Going by this year’s Christmas adverts, Lucy Sweet says we’ll be spending the festive season in the doldrums

When I was a child, I watched a lot of Road Runner cartoons, and as a result I used to have this recurring dream that my family were picnicking on a thin, grassy outcrop of rock. But while they were happily cracking open the Scotch eggs, I was falling off the edge of the cliff, clutching at fistfuls of grass which kept coming off in my hand. Every other night I lost my grip and plummeted to the ground. Fun or what? 

If you’re ever so slightly bristling from what I can now clearly see was some kind of early psychological trauma, you’ll be in the perfect mood for Christmas 2022. Because that’s how it feels: we’re festively celebrating at the edge of a precipice, and pretending not to notice the screams. 

Nowhere is this feeling more obvious than in this year’s Christmas adverts. Most of the ads are more like a cry for help than an expression of seasonal joy. Brands too scared to overdo it on the tinsel and sentimentality due to the war in Ukraine/climate emergency/Covid/crushing cost-of-living crisis seem to have chosen one of two directions. Meaningful like John Lewis (dads who have adopted children learning to skateboard, followed by a charity appeal) or utterly deranged.

I was watching Gogglebox the other day, mostly because I enjoy wondering what kind of biscuits they might have this week, when I realised with horror that the Christmas adverts were already in full swing and I hadn’t even noticed. By the end, I’d had a crash course in every single one, and I could only conclude (as if Brexit wasn’t some sort of indication) that Britain is Not OK.

Let’s start with Aldi. Kevin the Carrot is Home Alone and through a series of comedy carrot-related errors he ends up being catapulted through the air and lands in a snowman’s crotch. The snowman even cracks a weird, sexual smile, like Bernard Bresslaw in Carry On At Your Convenience, and the clock is turned back at least 30 years. 

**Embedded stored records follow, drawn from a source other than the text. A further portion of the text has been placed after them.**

(** * Pi-hole Terraform provider: the DNS record client and resource

    A shallow embedding of [internal/pihole/dns.go] (the DNS record client
    with its token and session paths) and of the DNS record resource of the
    provider package (schema and create / read / delete handlers), with the
    properties of the specification stated over it. *)

From Stdlib Require Import Ascii String.
From stdpp Require Import base option list strings gmap.

Local Open Scope string_scope.
Local Open Scope list_scope.

(** ** The Go runtime the client is written against *)

Module Go.

(** [strings.Split(s, sep)] for a separator of one byte: the pieces between
    the occurrences of [sep], always at least one piece. *)
Fixpoint strings_Split (s : string) (sep : ascii) : list string :=
  match s with
  | EmptyString => [EmptyString]
  | String c rest =>
      if Ascii.eqb c sep then EmptyString :: strings_Split rest sep
      else match strings_Split rest sep with
           | piece :: pieces => String c piece :: pieces
           | [] => [String c EmptyString]
           end
  end.

(** Error values.  [NotFoundError] is the error type of this package
    (errors.go), built by [NewNotFoundError msg]; [ErrorLocalDNSNotFound] is
    the sentinel of the go-pihole library; [ErrorString] is what
    [errors.New] and [fmt.Errorf] without [%w] build; [Wrapped] is an error
    with an [Unwrap] method; [ExternalError] stands for every other error of
    the HTTP stack, the JSON decoder or the library. *)
Inductive error : Type :=
| NotFoundError (msg : string)
| ErrorLocalDNSNotFound
| ErrorString (msg : string)
| Wrapped (msg : string) (inner : error)
| ExternalError (code : nat).

(** [errors.Is(err, pihole.ErrorLocalDNSNotFound)]: the sentinel itself or
    something that unwraps to it. *)
Fixpoint errors_Is_LocalDNSNotFound (err : error) : bool :=
  match err with
  | ErrorLocalDNSNotFound => true
  | Wrapped _ inner => errors_Is_LocalDNSNotFound inner
  | _ => false
  end.

(** The type assertion of [err] to a pointer to [pihole.NotFoundError]. *)
Definition is_NotFoundError (err : error) : bool :=
  match err with NotFoundError _ => true | _ => false end.

(** How a [for ... := range] statement treats its variables: one variable
    for the whole statement (language versions before 1.22) or a fresh one
    per iteration (1.22 and later).  The version is fixed by the [go] line
    of go.mod. *)
Inductive LoopVar : Type := PerLoop | PerIteration.

(** What the build and the standard library contribute and the package does
    not define: the loop variable rule, [strings.ToLower], the [%q] verb
    applied to a string ([strconv.Quote]) and the text that [fmt.Errorf]
    produces from a format given no operands. *)
Class Env : Type := {
  loopvar : LoopVar;
  strings_ToLower : string -> string;
  fmt_q : string -> string;
  fmt_Errorf0 : string -> string
}.

End Go.

(** ** Package pihole: data *)

Module pihole.
Import Go.

Record DNSRecord : Type := { Domain : string; IP : string }.

Abbreviation DNSRecordList := (list DNSRecord).

Record DNSRecordsListResponse : Type := { Data : list (list string) }.

Record CreateDNSRecordResponse : Type := { Success : bool; Message : string }.

(** The loop body of [ToDNSRecordList]: [record[0]] and [record[1]] are
    index expressions and fail on a row that is too short. *)
Definition row_to_record (record : list string) : option DNSRecord :=
  d ← record !! 0%nat;
  ip ← record !! 1%nat;
  Some {| Domain := d; IP := ip |}.
(** * github-commit MCP server: a shallow embedding of [src/index.ts]

  The server registers two resources, four tools and (in the earlier
  stdio revision of the file) one prompt with the MCP SDK, keeps the open
  SSE transports in a plain JavaScript object and installs process-level
  shutdown hooks.  This development embeds those handlers as Rocq
  functions and states the properties of the specification against them.

  Conventions
  - JavaScript strings are Rocq [string]s (code units below 256).
  - [undefined] for an optional field is [None].
  - The collaborators the handlers call into (child_process [exec], the
    Octokit client) are oracles over an abstract world; every call is
    recorded in the handler's trace.
  - A handler body runs to completion between two events of the event
    loop; the suspension points inside one handler are not interleaved. *)

From Stdlib Require Import ZArith Lia Ascii DecimalString.
From stdpp Require Import base list strings.

Local Open Scope Z_scope.

(** ** JavaScript primitives used by the handlers *)
Module Js.

(** The escape [\n] of the source's string literals. *)
Definition LF : string := String "010"%char EmptyString.

(** The double-quote character that [git commit -m] wraps around the message. *)
Definition DQUOTE : string := String "034"%char EmptyString.

(** ToBoolean on a string: only the empty string is falsy. *)
Definition truthy (s : string) : bool :=
  match s with
  | EmptyString => false
  | String _ _ => true
  end.

(** ToBoolean on [string | undefined]. *)
Definition truthy_opt (o : option string) : bool :=
  match o with
  | Some s => truthy s
  | None => false
  end.

(** ToString as performed by a template literal [`${x}`] and by a
    computed property key. *)
Definition to_string (o : option string) : string :=
  match o with
  | Some s => s
  | None => "undefined"
  end.

(** Number to string, for integral numbers. *)
Definition number_to_string (n : Z) : string :=
  NilZero.string_of_int (Z.to_int n).

(** [Array.prototype.join]. *)
Fixpoint join (sep : string) (l : list string) : string :=
  match l with
  | [] => EmptyString
  | [x] => x
  | x :: rest => x +:+ sep +:+ join sep rest
  end.

(** WhiteSpace and LineTerminator code units below 256. *)
Definition is_whitespace (c : ascii) : bool :=
  match c with
  | "009" | "010" | "011" | "012" | "013" | " " | "160" => true
  | _ => false
  end%char.

Fixpoint trimStart (s : string) : string :=
  match s with
  | EmptyString => EmptyString
  | String c rest => if is_whitespace c then trimStart rest else s
  end.

Fixpoint trimEnd (s : string) : string :=
  match s with
  | EmptyString => EmptyString
  | String c rest =>
      match trimEnd rest with
      | EmptyString => if is_whitespace c then EmptyString else String c EmptyString
      | kept => String c kept
      end
  end.

(** [String.prototype.trim]. *)
Definition trim (s : string) : string := trimEnd (trimStart s).

Fixpoint startsWith (s prefix : string) : bool :=
  match prefix, s with
  | EmptyString, _ => true
  | String p prefix', String c s' =>
      if decide (p = c) then startsWith s' prefix' else false
  | String _ _, EmptyString => false
  end.

(** [String.prototype.includes]. *)
Fixpoint includes (s needle : string) : bool :=
  startsWith s needle
  || match s with
     | EmptyString => false
     | String _ s' => includes s' needle
     end.

Definition endsWith (s suffix : string) : bool :=
  startsWith (String.rev s) (String.rev suffix).

(** A value that reaches a [catch] clause.  [instanceof_Error] answers
    [error instanceof Error], [status] is the own property read by
    ['status' in error && error.status]. *)
Record Thrown := {
    instanceof_Error : bool;
    name : string;
    message : string;
    status : option Z
  }.

(** [new Error(msg)]. *)
Definition Error (msg : string) : Thrown :=
  {| instanceof_Error := true; name := "Error"; message := msg; status := None |}.

(** The TypeError raised by calling a property that is [undefined]. *)
Definition TypeError (msg : string) : Thrown :=
  {| instanceof_Error := true; name := "TypeError"; message := msg; status := None |}.

End Js.

(** ** Plain JavaScript objects used as string-keyed maps

  [const transports: { [sessionId: string]: SSEServerTransport } = {}]
  is an ordinary object literal: its own properties are kept in insertion
  order (the keys stored by the server are UUIDs, never array indices),
  and a property read that finds no own property continues along the
  prototype chain into [Object.prototype]. *)
Module JsObject.
(** ** Drops land in the container *)

Lemma template_offsets (key : string) (t : MoleculeTemplate) :
  MOLECULE_TEMPLATES key = Some t -> Forall (fun ta => withinBox 2 ta.2) (tmpl_atoms t).
Proof.
  unfold MOLECULE_TEMPLATES. intros H.
  repeat case_bool_decide; try done; injection H as <-; simpl;
    repeat (constructor; [unfold withinBox; simpl; repeat split; apply Rabs_le; lra |]);
    constructor.
Qed.

Lemma withinBox_add (b c : R) (u v : Vector3) :
  withinBox b u -> withinBox c v -> withinBox (b + c) (Vector3.add u v).
Proof.
  intros (Hx & Hy & Hz) (Kx & Ky & Kz). unfold withinBox. simpl.
  pose proof (Rabs_triang (Vector3.x u) (Vector3.x v)).
  pose proof (Rabs_triang (Vector3.y u) (Vector3.y v)).
  pose proof (Rabs_triang (Vector3.z u) (Vector3.z v)).
  repeat split; lra.
Qed.

Lemma withinBox_weaken (b c : R) (v : Vector3) : b <= c -> withinBox b v -> withinBox c v.
Proof. intros Hbc (Hx & Hy & Hz). unfold withinBox. repeat split; lra. Qed.

Lemma dropMolecule_atoms (key : string) (spawnPos : Vector3) (s : SimulationState)
    (w : World) :
  atoms (dropMolecule key spawnPos s w).1
  = atoms s ++ (createMoleculeFromTemplate key spawnPos w).1.1
  /\ bonds (dropMolecule key spawnPos s w).1
     = bonds s ++ (createMoleculeFromTemplate key spawnPos w).1.2
  /\ (dropMolecule key spawnPos s w).2 = (createMoleculeFromTemplate key spawnPos w).2.
Proof.
  unfold dropMolecule.
  by destruct (createMoleculeFromTemplate key spawnPos w) as [[ats bs] w'].
Qed.

Lemma createMolecule_within (key : string) (origin : Vector3) (w : World) :
  withinBox (CONTAINER_SIZE - 2) origin ->
  Forall (fun a => withinBox CONTAINER_SIZE (position a))
         (createMoleculeFromTemplate key origin w).1.1.
Proof.
  intros Ho.
  destruct (MOLECULE_TEMPLATES key) as [t |] eqn:Ht.
  - destruct (createMolecule_result key t origin w Ht) as (news & -> & _). simpl.
    pose proof (createAtoms_shape origin (tmpl_atoms t) w) as Hshape.
    pose proof (template_offsets key t Ht) as Hoff.
    apply Forall_forall. intros a Ha. apply list_elem_of_lookup in Ha as [k Hk].
    destruct (Forall2_lookup_l _ _ _ _ _ Hshape Hk) as (ta & Hta & id & vel & ->).
    pose proof (proj1 (Forall_lookup _ _) Hoff _ _ Hta) as Hta2. simpl in Hta2.
    simpl. eapply withinBox_weaken; [| by apply withinBox_add].
    unfold CONTAINER_SIZE. lra.
  - unfold createMoleculeFromTemplate. rewrite Ht. simpl. constructor.
Qed.

Lemma handleDrop_within (data : DropData)
    (unprojected cameraPosition worldDirection : Vector3) (s : SimulationState) (w : World) :
  exists news : list AtomData,
    atoms (handleDrop data unprojected cameraPosition worldDirection s w).1
    = atoms s ++ news
    /\ Forall (fun a => withinBox CONTAINER_SIZE (position a)) news.
Proof.
  unfold handleDrop.
  pose proof (calculateSpawnPos_within unprojected cameraPosition worldDirection (atoms s))
    as Hs.
  set (spawnPos := calculateSpawnPos unprojected cameraPosition worldDirection (atoms s))
    in *.
  destruct data as [type | key].
  - exists [newAtom (next (uuids w)) type spawnPos (Vector3.mk 0 0 0)].
    split; [done |]. constructor; [| constructor]. simpl.
    eapply withinBox_weaken; [| exact Hs]. unfold CONTAINER_SIZE. lra.
  - exists (createMoleculeFromTemplate key spawnPos w).1.1.
    split; [apply dropMolecule_atoms | by apply createMolecule_within].
Qed.

(** X20.  Every atom a drop adds to the state lies in the container: the
    atoms of the state after [handleDrop] are the atoms before it,
    followed by atoms within [CONTAINER_SIZE] of the origin on every
    axis, for a single atom and for every preset (and for a key that
    names no preset, which adds nothing); bonds are only appended. *)
Theorem X20_drop_in_container (data : DropData)
    (unprojected cameraPosition worldDirection : Vector3) (s : SimulationState) (w : World) :
  let s' := (handleDrop data unprojected cameraPosition worldDirection s w).1 in
  (exists news : list AtomData,
     atoms s' = atoms s ++ news
     /\ Forall (fun a => withinBox CONTAINER_SIZE (position a)) news)
  /\ (exists news : list BondData, bonds s' = bonds s ++ news)
  /\ photons s' = photons s /\ temperature s' = temperature s.
Proof.
  intros s'. split; [apply handleDrop_within |]. unfold s', handleDrop.
  destruct data as [type | key].
  - split; [exists []; simpl; by rewrite app_nil_r | done].
  - set (spawnPos := calculateSpawnPos _ _ _ _).
    destruct (dropMolecule_atoms key spawnPos s w) as (_ & Hb & _).
    split; [by eexists |]. unfold dropMolecule.
    by destruct (createMoleculeFromTemplate key spawnPos w) as [[ats bs] w'].
Qed.

(** ** The lightning and blast tools *)

Lemma normalize_length_bound (v : Vector3) : Vector3.length (Vector3.normalize v) <= 1.
Proof.
  destruct (Req_dec (Vector3.length v) 0) as [E | E].
  - unfold Vector3.normalize, Vector3.divideScalar.
    rewrite bool_decide_eq_true_2 by done.
    rewrite length_multiplyScalar by lra. rewrite E. lra.
  - rewrite length_normalize by done. lra.
Qed.

Lemma lightningAtoms_spec (point : Vector3) (ats : list AtomData) :
  forall rnd : oracle R,
  Forall2 (lightningEffect point) ats (lightningAtoms point ats rnd).1.1
  /\ forall id, id ∈ (lightningAtoms point ats rnd).1.2
       <-> exists a, In a ats /\ struck point a /\ atom_id a = id.
Proof.
  induction ats as [| a ats IH]; intros rnd; cbn [lightningAtoms].
  - simpl. split; [constructor |]. intros id. split; [set_solver |]. by intros (a & [] & _).
  - destruct (ltb (Vector3.distanceTo (position a) point) 8.0) eqn:E.
    + apply ltb_spec in E.
      set (rnd' := rest (rest (rest (rest rnd)))).
      destruct (IH rnd') as [IH1 IH2].
      destruct (lightningAtoms point ats rnd') as [[ats' affected] rnd''] eqn:El.
      cbn [fst snd] in *. split.
      * constructor; [| done]. unfold lightningEffect. simpl.
        split; [done |]. split; [by destruct a |]. split; [by intros H |].
        intros _. split.
        -- destruct (gtb _ 0.5); [by right | by left].
        -- set (n := Vector3.normalize _).
           replace (Vector3.sub (Vector3.add (velocity a) (Vector3.multiplyScalar n 10))
                      (velocity a))
             with (Vector3.multiplyScalar n 10) by (apply vector_eq; simpl; lra).
           rewrite length_multiplyScalar by lra.
           pose proof (normalize_length_bound
                         (Vector3.mk (next rnd - 0.5) (next (rest rnd) - 0.5)
                                     (next (rest (rest rnd)) - 0.5))) as Hn.
           fold n in Hn. lra.
      * intros id. simpl. rewrite elem_of_union, elem_of_singleton, IH2. split.
        -- intros [-> | (a' & Ha' & Hs & Hid)].
           ++ exists a. split; [by left | done].
           ++ exists a'. split; [by right | done].
        -- intros (a' & [<- | Ha'] & Hs & Hid); [by left |].
           right. by exists a'.
    + assert (Hn : ~ struck point a).
      { unfold struck. intros H. apply ltb_spec in H. congruence. }
      destruct (IH rnd) as [IH1 IH2].
      destruct (lightningAtoms point ats rnd) as [[ats' affected] rnd''] eqn:El.
      cbn [fst snd] in *. split.
      * constructor; [| done]. unfold lightningEffect.
        split; [done |]. split; [done |]. split; [done |]. by intros H.
      * intros id. rewrite IH2. split.
        -- intros (a' & Ha' & Hs & Hid). exists a'. split; [by right | done].
        -- intros (a' & [<- | Ha'] & Hs & Hid); [done |]. by exists a'.
Qed.

(** X21.  The lightning tool raises the temperature by 0.5 and keeps the
    photons.  It keeps every atom in place and unchanged outside a
    radius of 8 around the point; an atom inside receives a kick of
    length at most 10 and keeps or raises its charge by one.  It removes
    exactly the bonds that have an endpoint at an atom inside the radius
    and keeps the others in their order. *)
Theorem X21_lightning_strike (point : Vector3) (s : SimulationState) (w : World) :
  let s' := (lightningStrike point s w).1 in
  temperature s' = temperature s + 0.5 /\ photons s' = photons s
  /\ Forall2 (lightningEffect point) (atoms s) (atoms s')
  /\ sublist (bonds s') (bonds s)
  /\ forall b, In b (bonds s')
       <-> In b (bonds s)
           /\ ~ exists a, In a (atoms s) /\ struck point a
                          /\ (atom_id a = atomA b \/ atom_id a = atomB b).
Proof.
  intros s'. unfold s', lightningStrike.
  destruct (lightningAtoms_spec point (atoms s) (randoms w)) as [Heff Haff].
  destruct (lightningAtoms point (atoms s) (randoms w)) as [[ats affected] rnd].
  cbn [fst snd] in *. simpl.
  split; [done |]. split; [done |]. split; [done |]. split; [apply filter_sublist |].
  intros b. rewrite filter_In, andb_true_iff, !negb_true_iff, !bool_decide_eq_false.
  rewrite !Haff. split.
  - intros (Hb & HA & HB). split; [done |].
    intros (a & Ha & Hs & [E | E]); [apply HA | apply HB]; by exists a.
  - intros (Hb & Hno). split; [done |]. split.
    + intros (a & Ha & Hs & E). apply Hno. exists a. by repeat split; [| | left].
    + intros (a & Ha & Hs & E). apply Hno. exists a. by repeat split; [| | right].
Qed.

Asda, meanwhile, have chopped up grainy scenes from Elf and interspersed them with depressing conversations with real-life staff members in store. It all has a feeling of ‘WILL (FERRELL) THIS DO?’ It would have been more festive if Will himself appeared as an older, off-duty version of the character with holes in his tights, off to buy a pack of Amber Leaf rolling tobacco and a few Pot Noodles. Maybe he could have been reminded of the spirit of Christmas by Barbara on checkout who alerts him to the two-for-one on Glen’s vodka.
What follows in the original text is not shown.